====== PROVIDED ENTRIES

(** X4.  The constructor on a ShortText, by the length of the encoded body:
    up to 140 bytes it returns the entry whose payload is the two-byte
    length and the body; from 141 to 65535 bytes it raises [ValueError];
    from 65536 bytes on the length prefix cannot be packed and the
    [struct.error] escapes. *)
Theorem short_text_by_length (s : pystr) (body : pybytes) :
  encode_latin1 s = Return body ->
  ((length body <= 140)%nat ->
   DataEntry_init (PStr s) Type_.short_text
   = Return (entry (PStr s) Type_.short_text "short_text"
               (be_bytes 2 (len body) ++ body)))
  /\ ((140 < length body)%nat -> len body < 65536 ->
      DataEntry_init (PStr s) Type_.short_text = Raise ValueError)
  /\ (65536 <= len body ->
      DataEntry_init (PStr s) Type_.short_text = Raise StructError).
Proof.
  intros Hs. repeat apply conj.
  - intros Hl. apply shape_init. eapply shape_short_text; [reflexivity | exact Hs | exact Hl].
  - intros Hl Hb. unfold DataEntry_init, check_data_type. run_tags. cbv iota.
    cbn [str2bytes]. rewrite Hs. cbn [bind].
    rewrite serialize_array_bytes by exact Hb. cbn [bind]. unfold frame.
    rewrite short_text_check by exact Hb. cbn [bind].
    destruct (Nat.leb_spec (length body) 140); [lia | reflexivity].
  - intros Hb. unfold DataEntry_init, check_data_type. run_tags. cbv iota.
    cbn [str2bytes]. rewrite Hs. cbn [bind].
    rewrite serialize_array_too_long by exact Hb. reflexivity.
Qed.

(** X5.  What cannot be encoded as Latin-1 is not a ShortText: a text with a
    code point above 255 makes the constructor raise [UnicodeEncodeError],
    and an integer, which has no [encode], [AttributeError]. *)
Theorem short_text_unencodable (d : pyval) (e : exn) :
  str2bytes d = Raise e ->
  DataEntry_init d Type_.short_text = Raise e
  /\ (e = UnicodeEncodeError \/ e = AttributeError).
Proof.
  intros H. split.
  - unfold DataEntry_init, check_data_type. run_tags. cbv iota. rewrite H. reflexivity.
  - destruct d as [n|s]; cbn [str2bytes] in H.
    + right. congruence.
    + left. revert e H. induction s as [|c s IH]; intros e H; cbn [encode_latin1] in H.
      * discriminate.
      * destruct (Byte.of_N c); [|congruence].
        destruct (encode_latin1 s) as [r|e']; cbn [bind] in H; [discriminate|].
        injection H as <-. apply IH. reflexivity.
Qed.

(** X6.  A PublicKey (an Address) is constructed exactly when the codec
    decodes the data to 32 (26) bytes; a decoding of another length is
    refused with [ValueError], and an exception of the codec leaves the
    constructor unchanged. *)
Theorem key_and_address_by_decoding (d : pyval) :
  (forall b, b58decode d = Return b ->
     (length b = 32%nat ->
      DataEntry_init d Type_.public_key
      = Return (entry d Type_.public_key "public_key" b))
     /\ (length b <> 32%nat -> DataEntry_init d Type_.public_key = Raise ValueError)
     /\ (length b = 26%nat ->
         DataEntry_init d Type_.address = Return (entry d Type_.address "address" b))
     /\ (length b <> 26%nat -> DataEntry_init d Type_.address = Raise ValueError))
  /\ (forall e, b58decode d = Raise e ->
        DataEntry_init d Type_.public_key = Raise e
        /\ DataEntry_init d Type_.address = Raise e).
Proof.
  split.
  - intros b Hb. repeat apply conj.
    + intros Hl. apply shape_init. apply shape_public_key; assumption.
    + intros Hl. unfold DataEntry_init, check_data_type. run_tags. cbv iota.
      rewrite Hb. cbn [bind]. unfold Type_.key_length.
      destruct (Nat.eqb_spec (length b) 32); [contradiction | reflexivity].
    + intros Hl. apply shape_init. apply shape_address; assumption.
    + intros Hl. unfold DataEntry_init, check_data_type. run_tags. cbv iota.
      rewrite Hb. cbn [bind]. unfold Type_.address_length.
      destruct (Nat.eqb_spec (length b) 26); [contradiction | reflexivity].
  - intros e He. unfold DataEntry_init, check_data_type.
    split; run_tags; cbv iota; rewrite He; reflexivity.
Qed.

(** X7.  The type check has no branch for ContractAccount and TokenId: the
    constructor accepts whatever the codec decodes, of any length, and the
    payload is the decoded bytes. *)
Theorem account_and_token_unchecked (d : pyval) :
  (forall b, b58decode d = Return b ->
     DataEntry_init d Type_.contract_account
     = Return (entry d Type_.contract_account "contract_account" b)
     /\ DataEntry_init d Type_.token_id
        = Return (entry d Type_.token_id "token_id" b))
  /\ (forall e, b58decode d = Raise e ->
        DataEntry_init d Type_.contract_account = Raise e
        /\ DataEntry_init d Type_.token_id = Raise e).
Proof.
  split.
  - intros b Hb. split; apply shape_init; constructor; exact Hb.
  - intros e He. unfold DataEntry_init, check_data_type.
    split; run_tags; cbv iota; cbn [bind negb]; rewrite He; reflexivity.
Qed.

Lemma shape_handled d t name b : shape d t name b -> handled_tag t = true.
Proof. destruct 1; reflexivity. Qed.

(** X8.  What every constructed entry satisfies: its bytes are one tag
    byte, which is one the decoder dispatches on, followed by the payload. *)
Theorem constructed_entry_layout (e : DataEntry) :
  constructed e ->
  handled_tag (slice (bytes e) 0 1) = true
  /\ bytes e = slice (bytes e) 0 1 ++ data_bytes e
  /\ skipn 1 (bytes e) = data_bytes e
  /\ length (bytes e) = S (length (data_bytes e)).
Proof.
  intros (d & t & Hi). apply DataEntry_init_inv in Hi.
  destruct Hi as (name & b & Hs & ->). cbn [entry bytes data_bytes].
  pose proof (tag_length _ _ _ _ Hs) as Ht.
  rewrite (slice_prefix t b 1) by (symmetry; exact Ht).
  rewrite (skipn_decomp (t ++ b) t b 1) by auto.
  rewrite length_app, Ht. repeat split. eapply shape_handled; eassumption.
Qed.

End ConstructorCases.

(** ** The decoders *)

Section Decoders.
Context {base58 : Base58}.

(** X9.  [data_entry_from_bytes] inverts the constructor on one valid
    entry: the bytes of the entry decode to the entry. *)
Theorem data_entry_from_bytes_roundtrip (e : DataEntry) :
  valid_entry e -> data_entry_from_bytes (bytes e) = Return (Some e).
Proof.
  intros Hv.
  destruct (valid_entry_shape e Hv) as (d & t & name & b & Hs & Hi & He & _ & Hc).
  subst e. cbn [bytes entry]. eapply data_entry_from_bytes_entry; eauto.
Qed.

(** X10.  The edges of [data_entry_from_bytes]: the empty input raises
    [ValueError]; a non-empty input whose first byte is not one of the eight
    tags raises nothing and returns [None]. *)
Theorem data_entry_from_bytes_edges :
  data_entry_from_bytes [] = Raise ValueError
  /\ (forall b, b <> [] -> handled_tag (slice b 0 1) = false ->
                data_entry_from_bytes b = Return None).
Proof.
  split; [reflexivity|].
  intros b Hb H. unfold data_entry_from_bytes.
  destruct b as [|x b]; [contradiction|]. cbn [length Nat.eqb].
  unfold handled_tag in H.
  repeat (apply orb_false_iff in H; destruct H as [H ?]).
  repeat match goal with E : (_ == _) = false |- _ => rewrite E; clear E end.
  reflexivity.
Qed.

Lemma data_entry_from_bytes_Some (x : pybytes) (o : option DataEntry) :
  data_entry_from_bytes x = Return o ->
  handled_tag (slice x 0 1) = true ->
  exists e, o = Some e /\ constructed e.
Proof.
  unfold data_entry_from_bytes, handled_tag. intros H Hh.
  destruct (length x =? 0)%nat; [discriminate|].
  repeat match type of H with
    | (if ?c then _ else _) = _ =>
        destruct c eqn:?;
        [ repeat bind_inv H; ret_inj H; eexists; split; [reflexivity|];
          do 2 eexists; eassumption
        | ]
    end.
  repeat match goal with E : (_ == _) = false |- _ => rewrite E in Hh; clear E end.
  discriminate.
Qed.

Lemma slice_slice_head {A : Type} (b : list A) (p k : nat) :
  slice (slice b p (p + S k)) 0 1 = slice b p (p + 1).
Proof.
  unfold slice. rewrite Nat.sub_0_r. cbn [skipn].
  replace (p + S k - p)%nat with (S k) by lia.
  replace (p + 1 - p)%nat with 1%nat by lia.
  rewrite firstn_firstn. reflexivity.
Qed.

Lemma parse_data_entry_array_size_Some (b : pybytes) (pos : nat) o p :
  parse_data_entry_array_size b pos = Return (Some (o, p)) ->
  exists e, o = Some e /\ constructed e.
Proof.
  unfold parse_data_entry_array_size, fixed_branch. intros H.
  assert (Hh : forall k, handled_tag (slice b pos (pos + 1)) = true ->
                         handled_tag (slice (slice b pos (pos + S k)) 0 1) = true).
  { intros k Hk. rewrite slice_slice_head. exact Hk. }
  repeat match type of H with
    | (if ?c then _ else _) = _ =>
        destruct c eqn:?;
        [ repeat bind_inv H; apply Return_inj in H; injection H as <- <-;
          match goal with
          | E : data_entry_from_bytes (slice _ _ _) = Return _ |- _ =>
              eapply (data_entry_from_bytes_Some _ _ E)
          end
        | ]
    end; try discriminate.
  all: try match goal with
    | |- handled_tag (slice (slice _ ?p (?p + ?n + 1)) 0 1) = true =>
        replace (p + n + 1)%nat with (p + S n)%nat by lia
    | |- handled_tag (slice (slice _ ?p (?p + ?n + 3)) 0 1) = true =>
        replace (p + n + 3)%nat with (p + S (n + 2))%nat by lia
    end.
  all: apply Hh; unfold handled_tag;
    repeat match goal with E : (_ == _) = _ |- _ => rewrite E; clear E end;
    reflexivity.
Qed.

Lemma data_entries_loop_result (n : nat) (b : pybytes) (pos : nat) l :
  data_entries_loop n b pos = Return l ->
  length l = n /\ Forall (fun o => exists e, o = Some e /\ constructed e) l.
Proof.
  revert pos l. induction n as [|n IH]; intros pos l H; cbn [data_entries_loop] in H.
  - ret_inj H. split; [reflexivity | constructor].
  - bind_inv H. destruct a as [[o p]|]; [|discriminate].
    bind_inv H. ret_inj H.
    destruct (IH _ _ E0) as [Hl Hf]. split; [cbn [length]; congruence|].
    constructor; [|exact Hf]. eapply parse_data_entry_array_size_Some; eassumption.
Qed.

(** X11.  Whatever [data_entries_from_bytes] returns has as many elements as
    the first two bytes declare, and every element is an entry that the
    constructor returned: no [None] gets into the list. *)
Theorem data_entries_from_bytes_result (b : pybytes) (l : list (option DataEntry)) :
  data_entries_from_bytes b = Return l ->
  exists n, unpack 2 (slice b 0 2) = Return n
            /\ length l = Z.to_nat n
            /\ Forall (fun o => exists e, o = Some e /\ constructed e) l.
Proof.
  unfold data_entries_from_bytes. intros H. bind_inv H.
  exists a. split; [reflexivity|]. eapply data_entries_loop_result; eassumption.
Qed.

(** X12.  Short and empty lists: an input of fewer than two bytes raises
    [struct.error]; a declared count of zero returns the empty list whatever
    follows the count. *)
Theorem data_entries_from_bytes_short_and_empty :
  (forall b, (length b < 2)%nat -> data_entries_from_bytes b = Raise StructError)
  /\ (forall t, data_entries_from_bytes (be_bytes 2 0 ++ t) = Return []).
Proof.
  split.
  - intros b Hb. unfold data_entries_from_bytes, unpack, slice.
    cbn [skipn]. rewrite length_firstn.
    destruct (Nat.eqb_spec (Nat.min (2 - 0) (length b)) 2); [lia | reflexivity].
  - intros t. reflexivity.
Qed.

============
====== PROVIDED ENTRIES

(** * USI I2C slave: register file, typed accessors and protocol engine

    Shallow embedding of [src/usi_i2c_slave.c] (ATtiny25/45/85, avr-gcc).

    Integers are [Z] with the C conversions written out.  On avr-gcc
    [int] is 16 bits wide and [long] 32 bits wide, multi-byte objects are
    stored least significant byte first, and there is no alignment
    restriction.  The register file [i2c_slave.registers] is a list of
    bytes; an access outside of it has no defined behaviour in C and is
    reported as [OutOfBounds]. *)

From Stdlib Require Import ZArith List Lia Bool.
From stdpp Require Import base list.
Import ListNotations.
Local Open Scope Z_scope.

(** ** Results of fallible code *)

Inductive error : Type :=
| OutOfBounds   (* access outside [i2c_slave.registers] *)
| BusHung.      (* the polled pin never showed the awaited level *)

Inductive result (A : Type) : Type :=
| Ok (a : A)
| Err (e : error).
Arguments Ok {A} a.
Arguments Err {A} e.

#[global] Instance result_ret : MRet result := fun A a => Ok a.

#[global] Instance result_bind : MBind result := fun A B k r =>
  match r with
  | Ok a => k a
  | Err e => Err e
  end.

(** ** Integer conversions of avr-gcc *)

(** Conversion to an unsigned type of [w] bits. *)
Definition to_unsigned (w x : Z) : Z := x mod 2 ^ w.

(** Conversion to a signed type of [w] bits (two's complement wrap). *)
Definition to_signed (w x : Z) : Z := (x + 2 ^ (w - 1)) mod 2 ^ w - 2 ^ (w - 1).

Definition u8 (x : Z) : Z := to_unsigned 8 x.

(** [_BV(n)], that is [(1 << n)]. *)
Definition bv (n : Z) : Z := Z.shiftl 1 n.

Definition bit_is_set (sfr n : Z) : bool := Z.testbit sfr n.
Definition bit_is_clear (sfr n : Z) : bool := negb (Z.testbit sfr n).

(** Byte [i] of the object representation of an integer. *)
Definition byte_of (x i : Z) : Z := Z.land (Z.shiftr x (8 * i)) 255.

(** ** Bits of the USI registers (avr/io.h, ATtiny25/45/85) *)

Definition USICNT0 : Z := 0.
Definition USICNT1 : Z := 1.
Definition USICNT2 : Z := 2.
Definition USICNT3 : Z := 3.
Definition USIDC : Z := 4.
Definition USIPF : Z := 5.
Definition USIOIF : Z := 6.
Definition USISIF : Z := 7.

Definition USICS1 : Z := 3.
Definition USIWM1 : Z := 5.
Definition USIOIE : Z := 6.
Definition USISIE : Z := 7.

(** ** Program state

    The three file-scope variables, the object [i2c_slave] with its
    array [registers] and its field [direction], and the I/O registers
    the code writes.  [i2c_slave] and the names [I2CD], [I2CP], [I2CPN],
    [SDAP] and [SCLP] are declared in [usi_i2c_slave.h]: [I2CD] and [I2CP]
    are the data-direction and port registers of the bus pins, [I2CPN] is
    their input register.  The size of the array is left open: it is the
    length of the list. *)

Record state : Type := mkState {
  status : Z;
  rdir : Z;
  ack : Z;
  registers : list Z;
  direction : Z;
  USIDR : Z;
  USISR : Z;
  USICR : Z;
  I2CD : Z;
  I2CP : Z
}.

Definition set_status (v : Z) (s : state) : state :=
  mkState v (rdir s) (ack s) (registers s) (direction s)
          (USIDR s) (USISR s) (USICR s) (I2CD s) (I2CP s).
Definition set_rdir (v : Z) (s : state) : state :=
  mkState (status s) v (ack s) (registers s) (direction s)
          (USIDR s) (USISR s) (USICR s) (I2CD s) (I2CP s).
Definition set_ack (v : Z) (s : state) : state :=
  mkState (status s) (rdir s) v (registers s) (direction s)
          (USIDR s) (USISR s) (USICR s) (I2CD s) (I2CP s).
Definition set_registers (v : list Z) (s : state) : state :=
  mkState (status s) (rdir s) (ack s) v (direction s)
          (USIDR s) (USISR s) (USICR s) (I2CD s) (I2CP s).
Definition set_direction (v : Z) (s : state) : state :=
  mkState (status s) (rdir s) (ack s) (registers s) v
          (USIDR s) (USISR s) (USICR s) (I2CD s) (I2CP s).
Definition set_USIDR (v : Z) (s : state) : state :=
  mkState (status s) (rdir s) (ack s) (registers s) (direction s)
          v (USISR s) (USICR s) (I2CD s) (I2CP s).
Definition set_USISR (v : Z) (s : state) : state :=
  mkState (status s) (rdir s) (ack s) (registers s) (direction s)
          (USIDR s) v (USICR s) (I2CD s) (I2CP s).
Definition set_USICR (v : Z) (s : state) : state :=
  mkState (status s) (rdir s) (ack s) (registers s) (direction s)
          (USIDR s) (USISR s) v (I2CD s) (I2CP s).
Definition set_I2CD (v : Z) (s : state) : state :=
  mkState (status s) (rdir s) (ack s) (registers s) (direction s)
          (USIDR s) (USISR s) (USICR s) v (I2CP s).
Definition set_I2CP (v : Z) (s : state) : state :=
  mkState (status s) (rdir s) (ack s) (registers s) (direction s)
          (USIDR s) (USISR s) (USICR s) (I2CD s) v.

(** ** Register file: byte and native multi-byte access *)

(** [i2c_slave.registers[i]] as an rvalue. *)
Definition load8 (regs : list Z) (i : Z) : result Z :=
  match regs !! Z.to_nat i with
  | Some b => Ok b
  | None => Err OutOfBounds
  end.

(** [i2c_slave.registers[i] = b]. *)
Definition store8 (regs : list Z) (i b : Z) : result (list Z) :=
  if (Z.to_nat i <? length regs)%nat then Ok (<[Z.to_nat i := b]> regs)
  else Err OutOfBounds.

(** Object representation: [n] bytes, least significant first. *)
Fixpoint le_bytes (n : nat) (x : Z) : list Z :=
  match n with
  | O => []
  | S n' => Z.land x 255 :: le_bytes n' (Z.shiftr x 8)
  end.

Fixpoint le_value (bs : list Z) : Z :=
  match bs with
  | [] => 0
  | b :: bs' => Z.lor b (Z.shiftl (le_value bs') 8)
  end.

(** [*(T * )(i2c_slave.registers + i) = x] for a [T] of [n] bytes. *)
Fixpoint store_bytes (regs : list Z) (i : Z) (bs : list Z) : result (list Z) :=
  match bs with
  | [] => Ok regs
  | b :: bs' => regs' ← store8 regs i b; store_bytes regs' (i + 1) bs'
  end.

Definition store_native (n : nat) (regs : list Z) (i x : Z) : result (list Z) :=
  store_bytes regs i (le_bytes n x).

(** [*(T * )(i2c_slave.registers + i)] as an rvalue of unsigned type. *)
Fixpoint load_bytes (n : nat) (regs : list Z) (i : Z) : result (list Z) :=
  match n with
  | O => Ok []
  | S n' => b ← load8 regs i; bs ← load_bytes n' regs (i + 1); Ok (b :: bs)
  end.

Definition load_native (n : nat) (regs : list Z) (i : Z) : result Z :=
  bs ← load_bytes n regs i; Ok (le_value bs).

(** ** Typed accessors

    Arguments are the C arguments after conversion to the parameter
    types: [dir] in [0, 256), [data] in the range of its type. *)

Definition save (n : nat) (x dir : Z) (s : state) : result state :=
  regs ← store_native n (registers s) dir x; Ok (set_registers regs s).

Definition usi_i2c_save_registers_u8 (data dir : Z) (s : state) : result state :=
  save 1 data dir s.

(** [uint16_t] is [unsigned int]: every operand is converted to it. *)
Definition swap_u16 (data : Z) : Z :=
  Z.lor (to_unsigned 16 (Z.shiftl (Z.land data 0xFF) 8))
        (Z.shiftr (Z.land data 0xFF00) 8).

============
====== PROVIDED ENTRIES

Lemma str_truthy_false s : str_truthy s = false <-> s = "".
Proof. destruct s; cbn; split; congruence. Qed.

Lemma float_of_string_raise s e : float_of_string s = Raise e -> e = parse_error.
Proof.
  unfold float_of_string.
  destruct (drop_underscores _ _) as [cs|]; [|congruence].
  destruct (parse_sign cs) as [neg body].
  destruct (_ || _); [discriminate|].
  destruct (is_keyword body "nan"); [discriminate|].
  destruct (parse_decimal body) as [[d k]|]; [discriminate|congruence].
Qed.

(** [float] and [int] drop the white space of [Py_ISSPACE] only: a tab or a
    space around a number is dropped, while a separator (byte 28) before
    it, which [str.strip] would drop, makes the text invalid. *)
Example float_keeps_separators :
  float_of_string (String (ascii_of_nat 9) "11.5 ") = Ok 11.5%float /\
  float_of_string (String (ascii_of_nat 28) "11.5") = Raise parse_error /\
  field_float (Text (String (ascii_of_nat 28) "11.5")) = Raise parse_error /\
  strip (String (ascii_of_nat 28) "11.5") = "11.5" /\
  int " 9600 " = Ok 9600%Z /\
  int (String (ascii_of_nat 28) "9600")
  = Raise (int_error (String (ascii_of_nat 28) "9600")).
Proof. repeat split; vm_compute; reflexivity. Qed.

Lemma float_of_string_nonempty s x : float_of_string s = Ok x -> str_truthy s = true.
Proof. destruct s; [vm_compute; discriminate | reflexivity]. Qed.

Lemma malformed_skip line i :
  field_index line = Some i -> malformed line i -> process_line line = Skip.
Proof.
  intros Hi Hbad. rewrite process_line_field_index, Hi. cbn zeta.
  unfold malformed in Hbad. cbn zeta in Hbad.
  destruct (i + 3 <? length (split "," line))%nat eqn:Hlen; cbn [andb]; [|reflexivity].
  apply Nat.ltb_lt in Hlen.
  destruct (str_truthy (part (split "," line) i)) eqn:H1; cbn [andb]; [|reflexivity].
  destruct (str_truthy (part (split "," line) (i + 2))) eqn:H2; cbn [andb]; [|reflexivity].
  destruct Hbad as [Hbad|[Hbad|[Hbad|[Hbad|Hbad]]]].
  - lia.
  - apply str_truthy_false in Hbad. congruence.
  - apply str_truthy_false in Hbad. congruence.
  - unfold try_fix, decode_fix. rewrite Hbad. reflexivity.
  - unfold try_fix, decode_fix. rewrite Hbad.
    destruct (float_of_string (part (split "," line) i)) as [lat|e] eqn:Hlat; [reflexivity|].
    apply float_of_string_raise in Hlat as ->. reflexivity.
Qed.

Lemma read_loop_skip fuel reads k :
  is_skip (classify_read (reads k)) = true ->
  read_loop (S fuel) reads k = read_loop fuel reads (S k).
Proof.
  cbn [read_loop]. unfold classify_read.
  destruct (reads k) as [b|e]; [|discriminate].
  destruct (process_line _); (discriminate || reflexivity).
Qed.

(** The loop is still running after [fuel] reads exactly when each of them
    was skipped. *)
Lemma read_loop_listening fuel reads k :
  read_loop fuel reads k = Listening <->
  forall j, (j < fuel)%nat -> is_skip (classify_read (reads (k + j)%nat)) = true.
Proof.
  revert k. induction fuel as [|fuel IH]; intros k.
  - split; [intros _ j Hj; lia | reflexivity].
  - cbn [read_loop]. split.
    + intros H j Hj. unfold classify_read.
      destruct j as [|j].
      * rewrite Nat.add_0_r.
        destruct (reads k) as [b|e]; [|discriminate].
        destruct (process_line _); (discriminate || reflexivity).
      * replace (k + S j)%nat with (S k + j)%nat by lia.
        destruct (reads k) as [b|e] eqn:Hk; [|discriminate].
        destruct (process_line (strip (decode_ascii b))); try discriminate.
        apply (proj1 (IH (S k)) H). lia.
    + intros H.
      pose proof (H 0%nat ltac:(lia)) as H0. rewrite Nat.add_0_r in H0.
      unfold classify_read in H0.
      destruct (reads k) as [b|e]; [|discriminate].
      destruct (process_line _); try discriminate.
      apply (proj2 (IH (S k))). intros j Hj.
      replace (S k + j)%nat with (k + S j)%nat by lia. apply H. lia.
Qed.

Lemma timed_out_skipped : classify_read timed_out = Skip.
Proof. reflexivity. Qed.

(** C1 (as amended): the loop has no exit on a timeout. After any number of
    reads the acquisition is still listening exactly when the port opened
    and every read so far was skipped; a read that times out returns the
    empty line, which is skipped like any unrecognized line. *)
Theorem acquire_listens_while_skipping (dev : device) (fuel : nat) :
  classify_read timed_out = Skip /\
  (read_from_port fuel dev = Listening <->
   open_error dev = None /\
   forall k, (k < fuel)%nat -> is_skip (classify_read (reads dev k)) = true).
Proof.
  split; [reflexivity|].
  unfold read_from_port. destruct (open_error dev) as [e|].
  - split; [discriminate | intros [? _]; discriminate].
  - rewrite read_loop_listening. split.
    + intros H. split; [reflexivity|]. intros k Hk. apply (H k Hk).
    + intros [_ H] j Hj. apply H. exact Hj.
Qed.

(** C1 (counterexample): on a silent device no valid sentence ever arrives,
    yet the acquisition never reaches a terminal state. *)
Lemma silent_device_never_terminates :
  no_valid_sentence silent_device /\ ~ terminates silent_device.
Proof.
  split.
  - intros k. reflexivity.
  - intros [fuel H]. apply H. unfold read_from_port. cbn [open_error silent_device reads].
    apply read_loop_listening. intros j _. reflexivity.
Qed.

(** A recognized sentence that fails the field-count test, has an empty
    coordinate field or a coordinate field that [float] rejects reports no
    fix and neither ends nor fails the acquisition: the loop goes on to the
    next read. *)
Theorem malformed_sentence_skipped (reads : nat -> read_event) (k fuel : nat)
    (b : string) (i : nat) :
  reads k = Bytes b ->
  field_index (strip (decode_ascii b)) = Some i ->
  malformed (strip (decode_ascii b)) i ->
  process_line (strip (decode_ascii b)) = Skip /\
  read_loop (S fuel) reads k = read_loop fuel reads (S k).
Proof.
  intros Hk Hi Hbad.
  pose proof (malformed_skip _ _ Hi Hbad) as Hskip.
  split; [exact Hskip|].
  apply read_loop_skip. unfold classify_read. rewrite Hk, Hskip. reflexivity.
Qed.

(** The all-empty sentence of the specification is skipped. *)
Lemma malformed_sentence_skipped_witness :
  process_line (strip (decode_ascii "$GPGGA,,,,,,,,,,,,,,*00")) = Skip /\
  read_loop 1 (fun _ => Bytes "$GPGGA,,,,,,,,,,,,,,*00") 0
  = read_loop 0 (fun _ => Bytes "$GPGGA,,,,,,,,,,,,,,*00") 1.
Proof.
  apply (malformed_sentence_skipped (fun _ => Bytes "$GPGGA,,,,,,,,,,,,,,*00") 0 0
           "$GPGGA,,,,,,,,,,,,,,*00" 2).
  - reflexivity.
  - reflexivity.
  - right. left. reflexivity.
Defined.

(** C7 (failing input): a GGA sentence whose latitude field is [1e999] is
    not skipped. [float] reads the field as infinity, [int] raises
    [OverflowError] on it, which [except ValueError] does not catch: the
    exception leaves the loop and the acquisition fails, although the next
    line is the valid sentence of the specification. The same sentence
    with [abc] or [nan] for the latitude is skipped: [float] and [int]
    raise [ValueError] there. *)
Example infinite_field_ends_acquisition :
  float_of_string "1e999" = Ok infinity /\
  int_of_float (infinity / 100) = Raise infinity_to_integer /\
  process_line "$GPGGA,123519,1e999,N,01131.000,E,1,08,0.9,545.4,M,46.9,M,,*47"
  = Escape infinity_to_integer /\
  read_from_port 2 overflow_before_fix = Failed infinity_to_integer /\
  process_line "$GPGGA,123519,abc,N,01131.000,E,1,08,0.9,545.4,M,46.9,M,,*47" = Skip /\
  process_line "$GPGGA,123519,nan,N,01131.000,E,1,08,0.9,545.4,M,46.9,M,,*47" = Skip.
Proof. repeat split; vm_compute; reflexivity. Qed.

============

◆ **PROBLEM TO SOLVE**:
Restate word for word the entries above from the line with "Definition set_I2CP (v" through the line with "(** [*(T * )(i2c_slave.registers + i) = x]", inclusive, leaving out everything else.

◆ **SOLUTION FOR THIS PROBLEM**:
Definition set_I2CP (v : Z) (s : state) : state :=
  mkState (status s) (rdir s) (ack s) (registers s) (direction s)
          (USIDR s) (USISR s) (USICR s) (I2CD s) v.

(** ** Register file: byte and native multi-byte access *)

(** [i2c_slave.registers[i]] as an rvalue. *)
Definition load8 (regs : list Z) (i : Z) : result Z :=
  match regs !! Z.to_nat i with
  | Some b => Ok b
  | None => Err OutOfBounds
  end.

(** [i2c_slave.registers[i] = b]. *)
Definition store8 (regs : list Z) (i b : Z) : result (list Z) :=
  if (Z.to_nat i <? length regs)%nat then Ok (<[Z.to_nat i := b]> regs)
  else Err OutOfBounds.

(** Object representation: [n] bytes, least significant first. *)
Fixpoint le_bytes (n : nat) (x : Z) : list Z :=
  match n with
  | O => []
  | S n' => Z.land x 255 :: le_bytes n' (Z.shiftr x 8)
  end.

Fixpoint le_value (bs : list Z) : Z :=
  match bs with
  | [] => 0
  | b :: bs' => Z.lor b (Z.shiftl (le_value bs') 8)
  end.

(** [*(T * )(i2c_slave.registers + i) = x] for a [T] of [n] bytes. *)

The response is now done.